UBS expects the reductions will be confirmed this month and allow the industry to set lower premium increases in submissions that are due early in November. The government is also likely to examine other savings potential including the elimination of items not deemed to be prostheses from the list, as well as the list's anti-competitive features.

UBS is unsure whether the company will be able to convince the government to set aside items for some level of local exemption given the breadth of the savings that are being targeted. Instead, the broker considers it more likely the company will mitigate the impact of the cuts by renegotiating the price with suppliers.

Longer term, addressing the anti-competitive nature of the list may allow Life Healthcare to enter major areas such as hips and knees, although the broker does not model this beyond an upside case scenario at this stage.

Bell Potter concludes that current public hospital prices for prostheses will not become a floor price for items on the prostheses list. By implication, reductions to the Prostheses List may have a wider in impact on group revenues, as prostheses sales to public hospitals may also be subject to a price adjustment.

Morgan Stanley also suggests feedback regarding changes to the Prostheses List and submissions to address privately insured patients in public hospitals may be forthcoming at the AGM of hospital operator Healthscope ((HSO)), to be held on October 19.

Operating earnings guidance is expected to be similar to FY17. Nevertheless, there is no patient volume growth that will dissuade Morgan Stanley from expecting a decline in Healthscope's first half earnings.

Recent US observations suggest double-digit unit growth for Cochlear ((COH)) is likely as it gains market share.

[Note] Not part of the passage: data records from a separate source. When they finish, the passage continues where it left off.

(** * Shrine scraper: extraction and enrichment pipeline

    A shallow embedding of [scripts/scrape-shrines.py] (link discovery, field
    extraction, geocoding, the main loop), of [scripts/info-grip.py] (the scan
    of the page text and the de-duplication) and of the lookup loop of
    [scripts/geo_conv.py], with the properties of the pipeline stated over
    it.

    Python [str] values are lists of Unicode code points.  The regular
    expressions of the scripts are kept as syntax trees and run by a
    backtracking matcher that tries alternatives in the order of Python's
    [re] module (leftmost start first, greedy repetition longest first, lazy
    repetition shortest first). *)

From Stdlib Require Import NArith ZArith Ascii String List Sorted SpecFloat.
From stdpp Require Import base option list gmap strings sorting fin_maps.

Set Warnings "-register-all".

(** ** Python strings *)

Module PyStr.
Local Open Scope N_scope.

(** A [str] is a sequence of code points. *)
Definition pystr : Type := list N.

(** Decoding of the UTF-8 bytes of a literal of this file into code points,
    so that patterns and labels are written as in the source. *)
Fixpoint utf8 (bs : list N) : pystr :=
  match bs with
  | [] => []
  | b :: r =>
    if b <? 128 then b :: utf8 r
    else if b <? 224 then
      match r with
      | b1 :: r1 => ((b - 192) * 64 + (b1 - 128)) :: utf8 r1
      | _ => []
      end
    else if b <? 240 then
      match r with
      | b1 :: b2 :: r2 =>
        ((b - 224) * 4096 + (b1 - 128) * 64 + (b2 - 128)) :: utf8 r2
      | _ => []
      end
    else
      match r with
      | b1 :: b2 :: b3 :: r3 =>
        ((b - 240) * 262144 + (b1 - 128) * 4096 + (b2 - 128) * 64 + (b3 - 128))
          :: utf8 r3
      | _ => []
      end
  end.

Definition py (s : string) : pystr :=
  utf8 (map N_of_ascii (list_ascii_of_string s)).

(** [str.isspace] of one character, which is also the class [\s] of [re] on
    [str] patterns. *)
Definition isspace (c : N) : bool :=
  ((9 <=? c) && (c <=? 13)) || ((28 <=? c) && (c <=? 32))
  || (c =? 133) || (c =? 160) || (c =? 5760)
  || ((8192 <=? c) && (c <=? 8202))
  || (c =? 8232) || (c =? 8233) || (c =? 8239) || (c =? 8287) || (c =? 12288).

(** The decimal digits of Unicode 14 (category Nd), the class [\d] of [re] on
    [str] patterns, as inclusive ranges. *)
Definition decimal_ranges : list (N * N) :=
  [ (48, 57); (1632, 1641); (1776, 1785); (1984, 1993); (2406, 2415);
    (2534, 2543); (2662, 2671); (2790, 2799); (2918, 2927); (3046, 3055);
    (3174, 3183); (3302, 3311); (3430, 3439); (3558, 3567); (3664, 3673);
    (3792, 3801); (3872, 3881); (4160, 4169); (4240, 4249); (6112, 6121);
    (6160, 6169); (6470, 6479); (6608, 6617); (6784, 6793); (6800, 6809);
    (6992, 7001); (7088, 7097); (7232, 7241); (7248, 7257); (42528, 42537);
    (43216, 43225); (43264, 43273); (43472, 43481); (43504, 43513);
    (43600, 43609); (44016, 44025); (65296, 65305); (66720, 66729);
    (68912, 68921); (69734, 69743); (69872, 69881); (69942, 69951);
    (70096, 70105); (70384, 70393); (70736, 70745); (70864, 70873);
    (71248, 71257); (71360, 71369); (71472, 71481); (71904, 71913);
    (72016, 72025); (72784, 72793); (73040, 73049); (73120, 73129);
    (92768, 92777); (92864, 92873); (93008, 93017); (120782, 120831);
    (123200, 123209); (123632, 123641); (125264, 125273); (130032, 130041) ].

Definition isdecimal (c : N) : bool :=
  existsb (fun r => (fst r <=? c) && (c <=? snd r)) decimal_ranges.

(** [s.strip()]: whitespace removed at both ends. *)
Fixpoint lstrip (s : pystr) : pystr :=
  match s with
  | c :: s' => if isspace c then lstrip s' else s
  | [] => []
  end.

Definition rstrip (s : pystr) : pystr := reverse (lstrip (reverse s)).

Definition strip (s : pystr) : pystr := rstrip (lstrip s).

(** [needle in s] on strings. *)
Fixpoint starts_with (p s : pystr) : bool :=
  match p, s with
  | [], _ => true
  | a :: p', b :: s' => (a =? b) && starts_with p' s'
  | _ :: _, [] => false
  end.

Fixpoint contains (needle s : pystr) : bool :=
  starts_with needle s ||
  match s with
  | [] => false
  | _ :: s' => contains needle s'
  end.

(** [s.split(sep)] for a one-character separator. *)
Fixpoint split_on (sep : N) (s : pystr) : list pystr :=
  match s with
  | [] => [[]]
  | c :: s' =>
    if c =? sep then [] :: split_on sep s'
    else match split_on sep s' with
         | w :: ws => (c :: w) :: ws
         | [] => [[c]]
         end
  end.

(** Comparison of strings as [sorted] does it: code point by code point. *)
Fixpoint str_leb (a b : pystr) : bool :=
  match a, b with
  | [], _ => true
  | _ :: _, [] => false
  | x :: a', y :: b' => (x <? y) || ((x =? y) && str_leb a' b')
  end.

End PyStr.
Export PyStr.

(** ** Regular expressions of the [re] module *)

Module Re.
Local Open Scope N_scope.

(** The constructs the scripts use.  Every repetition in the source patterns
    ranges over a single character class, so repetition is given on classes;
    the only capture group is group 1. *)
Inductive regex : Type :=
| Eps
| Bol                                   (* ^ *)
| Cls (p : N -> bool)                   (* one character of a class *)
| Cat (r1 r2 : regex)
| Opt (r : regex)                       (* r?, greedy *)
| Rep (greedy : bool) (p : N -> bool)   (* p* when greedy, p*? when lazy *)
| Grp (r : regex).                      (* ( r ), group 1 *)

Definition chr (c : N) : N -> bool := fun x => x =? c.
Definition notchr (c : N) : N -> bool := fun x => negb (x =? c).
Definition dot : N -> bool := notchr 10.          (* . without DOTALL *)
Definition dotall : N -> bool := fun _ => true.   (* . under re.DOTALL *)
Definition one_of (cs : pystr) : N -> bool := fun x => existsb (N.eqb x) cs.

(** A literal string. *)
Fixpoint lit_cps (s : pystr) : regex :=
  match s with
  | [] => Eps
  | c :: s' => Cat (Cls (chr c)) (lit_cps s')
  end.
Definition lit (s : string) : regex := lit_cps (py s).

(** [p+] and [p+?]. *)
Definition plus (greedy : bool) (p : N -> bool) : regex :=
  Cat (Cls p) (Rep greedy p).

(** [r{n}]. *)
Fixpoint times (n : nat) (r : regex) : regex :=
  match n with
  | O => Eps
  | S n' => Cat r (times n' r)
  end.

Fixpoint seq (rs : list regex) : regex :=
  match rs with
  | [] => Eps
  | [r] => r
  | r :: rs' => Cat r (seq rs')
  end.

Section Matcher.
Context {R : Type}.

(** The loop of a repetition: [k] is what follows it in the pattern. *)
Fixpoint rep_loop (greedy : bool) (p : N -> bool)
    (k : nat -> pystr -> option R) (pos : nat) (s : pystr) : option R :=
  match s with
  | c :: s' =>
    if p c then
      if greedy then
        match rep_loop greedy p k (S pos) s' with
        | Some x => Some x
        | None => k pos s
        end
      else
        match k pos s with
        | Some x => Some x
        | None => rep_loop greedy p k (S pos) s'
        end
    else k pos s
  | [] => k pos s
  end.

(** [bt r pos s g k]: match [r] at offset [pos], where [s] is the rest of
    the subject from there, [g] the capture made so far and [k] the rest of
    the pattern.  The first alternative that lets [k] succeed wins. *)
Fixpoint bt (r : regex) (pos : nat) (s : pystr) (g : option pystr)
    (k : nat -> pystr -> option pystr -> option R) : option R :=
  match r with
  | Eps => k pos s g
  | Bol => if Nat.eqb pos 0 then k pos s g else None
  | Cls p =>
    match s with
    | c :: s' => if p c then k (S pos) s' g else None
    | [] => None
    end
  | Cat r1 r2 => bt r1 pos s g (fun pos' s' g' => bt r2 pos' s' g' k)
  | Opt r1 =>
    match bt r1 pos s g k with
    | Some x => Some x
    | None => k pos s g
    end
  | Rep greedy p => rep_loop greedy p (fun pos' s' => k pos' s' g) pos s
  | Grp r1 =>
    bt r1 pos s g (fun pos' s' _ => k pos' s' (Some (take (pos' - pos) s)))
  end.
End Matcher.

(** A match: the offset after its last character and group 1. *)
Definition accept (pos : nat) (_ : pystr) (g : option pystr)
  : option (nat * option pystr) := Some (pos, g).

Definition match_at (r : regex) (pos : nat) (s : pystr)
  : option (nat * option pystr) := bt r pos s None accept.

(** [re.match(r, s)]: group 1 of a match at the start of [s]. *)
Definition re_match (r : regex) (s : pystr) : option (option pystr) :=
  snd <$> match_at r 0 s.

(** [re.search(r, s)]: the leftmost match, as (start, end, group 1). *)
Fixpoint search_from (r : regex) (pos : nat) (s : pystr)
  : option (nat * nat * option pystr) :=
  match match_at r pos s with
  | Some (e, g) => Some (pos, e, g)
  | None =>
    match s with
    | [] => None
    | _ :: s' => search_from r (S pos) s'
    end
  end.

Definition re_search (r : regex) (s : pystr) : option (option pystr) :=
  (fun m => snd m) <$> search_from r 0 s.

Definition group1 (m : option (option pystr)) : option pystr :=
  match m with
  | Some (Some g) => Some g
  | _ => None
  end.

(** [m.group(1)] of a search; every pattern of the scripts has the group on
    every path. *)
Definition search_group (r : regex) (s : pystr) : option pystr :=
  group1 (re_search r s).

Definition match_group (r : regex) (s : pystr) : option pystr :=
  group1 (re_match r s).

Moreover, the N7 compatibility with the iPhone is driving strong growth of new patients as well as upgrades sales. The company will hold its AGM on October 17.

CSL ((CSL)), meanwhile, should benefit from a strong upcoming US flu season and there is upside risks to break-even expectations. A smaller competitor in immunoglobulin is constrained and this means market tightness in the product is being sustained.

However, Morgan Stanley believes the upside risks are balanced out for CSL in the context of rising plasma costs and capital expenditure. The broker is also looking further FX guidance at the October 18 AGM, which was absent at the FY17 result.

Ansell ((ANN)), whose AGM is on October 20, has upside risk for organic growth, given improving emerging market trends. Recent US hurricane-related shutdowns at plants have put pressure on butadiene prices which the broker expects could reduce the rubber input cost tailwinds expected in the second half.